По рассказам дяди, в местный приход раз эдак в год заходил очень обеспеченный купец, спонсировавший пару местных предприятий и… некоторых революционеров. На манер Саввы Морозова. (Старовер старообрядцу рознь: в Домшинском приходе на купца смотрели с недоверием, но двуперстие роднило людей и сквозь бурелом социальных каст.) 

А ещё эти люди находились, как бы помягче сказать, в «андеграунде»: и этим были похожи на авторов магических слов на страницах некоторых запретных газет и листовок. 

Сам Василий не особо верующий. Пару раз бывал с отцом в церкви, и всё. А газеты и листовки выбили из него веру окончательно.

Хотя как сказать, «окончательно». Другие газеты пестрили стихами петроградских поэтов, и в их ворожбе Василий не мог не найти что-то родное. Бог его не тешил, но вот «крест», «молитва», «церковь», «вера» были близки. Просто Бог… Что с Богом не так? Бог – весьма человек, а даже коли он хоть немножко человек, он не может не ассоциироваться с теми, кто говорит от его лица. А их Василий ой как не любил. 

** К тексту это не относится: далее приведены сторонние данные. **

Lemma NoDup_fmap_inj {A B} (f : A → B) (l : list A) x y :
  NoDup (f <$> l) → x ∈ l → y ∈ l → f x = f y → x = y.
Proof.
  induction l as [|a l IH]; simpl; [by intros _ ?%elem_of_nil |].
  rewrite NoDup_cons, !elem_of_cons. intros [Ha Hnd] [-> | Hx] [-> | Hy] Hf.
  - done.
  - exfalso. apply Ha. rewrite Hf. by apply list_elem_of_fmap_2.
  - exfalso. apply Ha. rewrite <- Hf. by apply list_elem_of_fmap_2.
  - by apply IH.
Qed.

Lemma twoDigits_inj z1 z2 :
  (1 ≤ z1 ≤ 31)%Z → (1 ≤ z2 ≤ 31)%Z → twoDigits z1 = twoDigits z2 → z1 = z2.
Proof.
  intros Hz1 Hz2.
  assert (NoDup (twoDigits <$> seqZ 1 31)) as Hnd.
  { apply (bool_decide_unpack _). vm_compute. exact I. }
  apply (NoDup_fmap_inj twoDigits (seqZ 1 31)); [done | |]; apply elem_of_seqZ; lia.
Qed.

Lemma getLocalDateString_valid zone t :
  getLocalDateString zone (Some t) =
  pretty (JsDate.YearFromTime (JsDate.LocalTime zone t))
  +:+ "-" +:+ twoDigits (JsDate.MonthFromTime (JsDate.LocalTime zone t) + 1)
  +:+ "-" +:+ twoDigits (JsDate.DateFromTime (JsDate.LocalTime zone t)).
Proof. done. Qed.

(** Equal date strings come from the same local day. *)
Lemma getLocalDateString_day zone t1 t2 :
  getLocalDateString zone (Some t1) = getLocalDateString zone (Some t2) →
  JsDate.Day (JsDate.LocalTime zone t1) = JsDate.Day (JsDate.LocalTime zone t2).
Proof.
  rewrite !getLocalDateString_valid. intros Heq.
  pose proof (MonthFromTime_range (JsDate.LocalTime zone t1)) as Hm1.
  pose proof (MonthFromTime_range (JsDate.LocalTime zone t2)) as Hm2.
  pose proof (DateFromTime_range (JsDate.LocalTime zone t1)) as Hd1.
  pose proof (DateFromTime_range (JsDate.LocalTime zone t2)) as Hd2.
  assert (∀ z, (1 ≤ z ≤ 31)%Z → String.length (twoDigits z) = 2) as Hlen
    by apply twoDigits_length.
  apply str_app_inj in Heq as [Hyear Heq];
    [| rewrite !length_str_app, !Hlen by lia; done].
  apply str_app_inj in Heq as [_ Heq];
    [| rewrite !length_str_app, !Hlen by lia; done].
  apply str_app_inj in Heq as [Hmonth Heq];
    [| rewrite !length_str_app, !Hlen by lia; done].
  apply str_app_inj in Heq as [_ Hdate]; [| rewrite !Hlen by lia; done].
  apply (inj pretty) in Hyear.
  apply twoDigits_inj in Hmonth; [| lia | lia].
  apply twoDigits_inj in Hdate; [| lia | lia].
  rewrite (Day_of_fields (JsDate.LocalTime zone t1)), (Day_of_fields (JsDate.LocalTime zone t2)).
  unfold JsDate.InLeapYear. rewrite Hyear, Hdate.
  replace (JsDate.MonthFromTime (JsDate.LocalTime zone t1))
    with (JsDate.MonthFromTime (JsDate.LocalTime zone t2)) by lia.
  done.
Qed.






(** ** The engine *)

Section EngineBuild.

Variable buckets : gmap string (list string).
Hypothesis Hwf : bucketsWf buckets.

Lemma filterM_isSolvable_run items st :
  cachesOk buckets st →
  (∀ word, word ∈ items → 1 ≤ String.length word) →
  ∃ st',
    filterM (λ word, isSolvable buckets (String.length word) word) items st
      = Some (filter (λ word, solvable buckets word = true) items, st')
    ∧ cachesOk buckets st'.
Proof using Hwf.
  revert st. induction items as [|x items IH]; intros st Hok Hlen; simpl.
  - by exists st.
  - run_M.
    destruct (isSolvable_run buckets Hwf (String.length x) x st)
      as (st1 & -> & Hok1 & _); [done | apply Hlen; by left | lia |].
    destruct (IH st1) as (st2 & -> & Hok2); [done | |].
    { intros word Hword. apply Hlen. by right. }
    exists st2. split; [| done].
    rewrite filter_cons. by destruct (solvable buckets x); case_decide.
Qed.

(** From empty caches [isSolvable] answers [solvable]. *)
Lemma isSolvable_fresh word answer st' :
  1 ≤ String.length word →
  isSolvable buckets (String.length word) word emptyState = Some (answer, st') →
  answer = solvable buckets word.
Proof using Hwf.
  intros Hlen Hrun.
  destruct (isSolvable_run buckets Hwf (String.length word) word emptyState)
    as (st1 & Hrun1 & _); [apply cachesOk_empty | done | lia |].
  congruence.
Qed.

End EngineBuild.

Lemma buildEngine_run trimUpper words :
  let dictionary := normalise trimUpper words in
  let buckets := buildBuckets dictionary in
  let sevens :=
    Js.sort (filter (λ word, solvable buckets word = true)
                    (filter (λ word, String.length word = 7) dictionary)) in
  ∃ st,
    cachesOk buckets st
    ∧ buildEngine trimUpper words =
      if decide (length sevens = 0) then Threw NoSolvableWords
      else Returned (mkEngine dictionary sevens buckets st).
Proof.
  intros dictionary buckets sevens. unfold buildEngine.
  fold dictionary. fold buckets.
  destruct (filterM_isSolvable_run buckets (buildBuckets_wf dictionary)
              (filter (λ word, String.length word = 7) dictionary) emptyState)
    as (st & -> & Hok).
  - apply cachesOk_empty.
  - intros word [Hlen _]%list_elem_of_filter. lia.
  - exists st. split; [done |]. fold sevens. by case_decide.
Qed.

Lemma buildEngine_Returned trimUpper words engine :
  buildEngine trimUpper words = Returned engine →
  dictionary engine = normalise trimUpper words
  ∧ engineBuckets engine = buildBuckets (normalise trimUpper words)
  ∧ validSevenLetterWords engine =
      Js.sort (filter (λ word, solvable (engineBuckets engine) word = true)
                 (filter (λ word, String.length word = 7) (dictionary engine)))
  ∧ engineOk engine.
Proof.
  destruct (buildEngine_run trimUpper words) as (st & Hok & ->).
  case_decide as Hempty; [done |]. intros [= <-]. simpl.
  split_and!; [done | done | done |].
  split_and!; simpl; [apply buildBuckets_wf | done |].
  intros Hnil. by rewrite Hnil in Hempty.
Qed.

(** ** The assembler *)

Section AssemblerFacts.

Variable zone : JsDate.Zone.
Variable engine : Engine.
Hypothesis Hengine : engineOk engine.

Lemma startWordFor_chosen dateString :
  ∃ startWord random,
    startWordFor engine dateString = (Some startWord, random)
    ∧ startWord ∈ validSevenLetterWords engine.
Proof using Hengine.
  unfold startWordFor.
  pose proof (mulberry32_unitRange (stringToSeed dateString)) as (Hdouble & Hr0 & Hr1).
  destruct (mulberry32 (stringToSeed dateString)) as [r random].
  simpl in Hdouble, Hr0, Hr1.
  destruct Hengine as (_ & _ & Hsome).
  pose proof (floorTimes_range r (length (validSevenLetterWords engine))
                Hdouble Hr0 Hr1) as Hj.
  destruct (validSevenLetterWords engine) as [|w ws] eqn:Hws; [done |].
  rewrite <- Hws in *.
  assert (0 < length (validSevenLetterWords engine)) as Hpos by (rewrite Hws; simpl; lia).
  specialize (Hj Hpos). case_decide; [| lia].
  destruct (lookup_lt_is_Some_2 (validSevenLetterWords engine)
              (Z.to_nat (floorTimes r (length (validSevenLetterWords engine)))))
    as [startWord Hstart]; [lia |].
  exists startWord, random. rewrite Hstart. split; [done |].
  by eapply list_elem_of_lookup_2.
Qed.

(** [buildChain] has a result for every start word. *)
Lemma buildChain_returns startWord random :
  ∃ found random',
    chainFrom (engineBuckets engine) mulberry32 (S (String.length startWord))
              startWord random = Some (found, random')
    ∧ ∀ st, cachesOk (engineBuckets engine) st →
        ∃ st', buildChain (engineBuckets engine) mulberry32 startWord random st
               = Some ((found, random'), st')
               ∧ cachesOk (engineBuckets engine) st'.
Proof using Hengine.
  destruct Hengine as (Hwf & _ & _).
  destruct (chainFrom_found (engineBuckets engine) Hwf mulberry32 mulberry32_unitRange
              (S (String.length startWord)) startWord random)
    as (found & random' & Hfound & _); [lia | lia |].
  exists found, random'. split; [done |]. intros st Hok.
  pose proof (dfs_run (engineBuckets engine) mulberry32 (S (String.length startWord))
                startWord random st Hok) as Hrun.
  unfold follows in Hrun. rewrite Hfound in Hrun.
  destruct Hrun as (st' & Hrun & Hok' & _). by exists st'.
Qed.
(** What the selector does once the filters are through. *)
Lemma find_after_filters (sym r : string) (ts : list Ticker) :
  candidates sym r = Ok ts ->
  exists ranked,
    rank option_dte ts = Ok ranked
    /\ Permutation ranked ts
    /\ find sym r = match ranked with
                    | [] => Raise (no_valid_contracts sym)
                    | t :: _ => Ok t
                    end.
Proof.
  intro H.
  assert (Hv : forall t, In t ts -> delta_is_valid config t = true)
    by (intros t; now apply (survivors_delta_valid sym r ts)).
  pose proof (rank_valid ts Hv) as Hr.
  eexists. split; [exact Hr |]. split; [now apply rank_perm |].
  unfold find_eligible_contracts.
  rewrite H. simpl. rewrite Hr. reflexivity.
Qed.

(** C1: with at least one survivor, the selector returns a survivor of
    least days to expiration, and of greatest absolute delta among the
    survivors of that expiration; in the ranking, a survivor with fewer
    days to expiration stands before any with more, whatever the
    deltas. *)
Theorem soonest_expiration_then_largest_delta (sym r : string)
  (ts : list Ticker) :
  survivors config ib option_dte sym r = Ok ts ->
  ts <> [] ->
  exists best ranked,
    rank option_dte ts = Ok ranked
    /\ find_eligible_contracts config ib option_dte sym r = Ok best
    /\ In best ts
    /\ (forall u, In u ts -> dte_of option_dte best <= dte_of option_dte u)
    /\ (forall u, In u ts ->
         dte_of option_dte u = dte_of option_dte best ->
         exists du db, model_delta u = Some du /\ model_delta best = Some db
                       /\ (Qabs du <= Qabs db)%Q)
    /\ Permutation ranked ts
    /\ (forall i j u v,
          nth_error ranked i = Some u -> nth_error ranked j = Some v ->
          dte_of option_dte u < dte_of option_dte v -> (i < j)%nat).
Proof.
  intros Hs Hne.
  assert (Hv : forall t, In t ts -> delta_is_valid config t = true)
    by (intros t; now apply (survivors_delta_valid sym r ts)).
  destruct (find_after_filters sym r ts Hs) as (ranked & Hr & Hp & Hf).
  pose proof Hr as Hr'. rewrite (rank_valid ts Hv) in Hr'.
  injection Hr' as Hranked.
  set (by_delta := Py.sorted Qle_bool abs_delta_or_0 ts) in *.
  assert (Hpd : Permutation (rev by_delta) ts).
  { rewrite <- Permutation_rev. apply sorted_perm. }
  assert (Hdown : StronglySorted
                    (fun a b => key_le Qle_bool abs_delta_or_0 b a)
                    (rev by_delta)).
  { apply strongly_sorted_rev.
    apply (sorted_sorted Qle_bool abs_delta_or_0
             Qle_bool_total Qle_bool_trans). }
  destruct (rev by_delta) as [| x l] eqn:El.
  { apply Permutation_nil in Hpd. congruence. }
  destruct (sorted_head Z.leb (dte_of option_dte) x l) as [rest Hhd].
  rewrite Hhd in Hranked.
  set (best := first_min Z.leb (dte_of option_dte) x l) in *.
  assert (Hbest : In best (x :: l)) by apply first_min_In.
  exists best, ranked. subst ranked.
  split; [exact Hr |]. split; [exact Hf |].
  split; [now apply (Permutation_in _ Hpd) |].
  split; [| split; [| split; [exact Hp |]]].
  - intros u Hu. apply Z.leb_le.
    apply (first_min_least Z.leb (dte_of option_dte) Zleb_total Zleb_trans).
    now apply (Permutation_in _ (Permutation_sym Hpd)).
  - intros u Hu Heq.
    assert (Hu' : In u (x :: l))
      by now apply (Permutation_in _ (Permutation_sym Hpd)).
    pose proof (first_min_tie Z.leb (dte_of option_dte) Qle_bool
                  abs_delta_or_0 Qle_bool_refl' x l u Hdown Hu') as Ht.
    fold best in Ht. unfold key_le in Ht.
    specialize (Ht ltac:(apply Z.leb_le; lia)).
    apply Qle_bool_iff in Ht.
    destruct (proj1 (delta_is_valid_spec u) (Hv u Hu)) as (du & Hdu & _).
    destruct (proj1 (delta_is_valid_spec best)
                (Hv best (Permutation_in _ Hpd Hbest))) as (db & Hdb & _).
    exists du, db. repeat split; auto.
    unfold abs_delta_or_0 in Ht. now rewrite Hdu, Hdb in Ht.
  - intros i j u v Hi Hj Hlt.
    pose proof (sorted_sorted Z.leb (dte_of option_dte)
                  Zleb_total Zleb_trans (x :: l)) as Hup.
    rewrite Hhd in Hup.
    destruct (Nat.lt_trichotomy i j) as [H | [H | H]]; [exact H | |].
    + subst j. rewrite Hi in Hj. injection Hj as <-. lia.
    + pose proof (strongly_sorted_nth _ _ j i v u Hup Hj Hi H) as Hle.
      unfold key_le in Hle. apply Z.leb_le in Hle. lia.
Qed.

В деревенском детстве ещё ладно: глашатаи сельских церквушек были люди простые и работящие, и даже их трёхперстие радовало глаз, покоило ум. Но в городе всё было по-другому. В городе даже аристократ с трёхперстием блудил напропалую. А попы на это смотрели сквозь пальцы, их больше заботил жир на собственных, чем благочестие в перстах молящегося. 

Вот, вот откуда парадокс: Василий веры сторонился, но не потому, что отрицал её свет! Он отрицал тьму, пенившуюся на дне этой веры. И не в последнюю очередь вдохновили его на это самые что ни на есть верующие.

Наверное, именно так в поздние годы Николаевской Руси пришёл к атеизму не один только Василий. Не ради того чтоб потрясти грязью собственных сапог над верой, но потому что над ней уже потрясли. И не сапогом. На красном знамени мерещился очищающий огонь нового купола, старого солнца. Так в рядах нигилистски настроенных социалистов вдруг возрождалась ещё более древняя религиозная традиция, чем та, которую они кляли и рушили. Сами того не понимая, они становились ярыми архаиками и традиционалистами. Алча увидеть хоть фундамент храма прогресса, они подыскивали ему дизайн из древности, не тронутой даже модерном.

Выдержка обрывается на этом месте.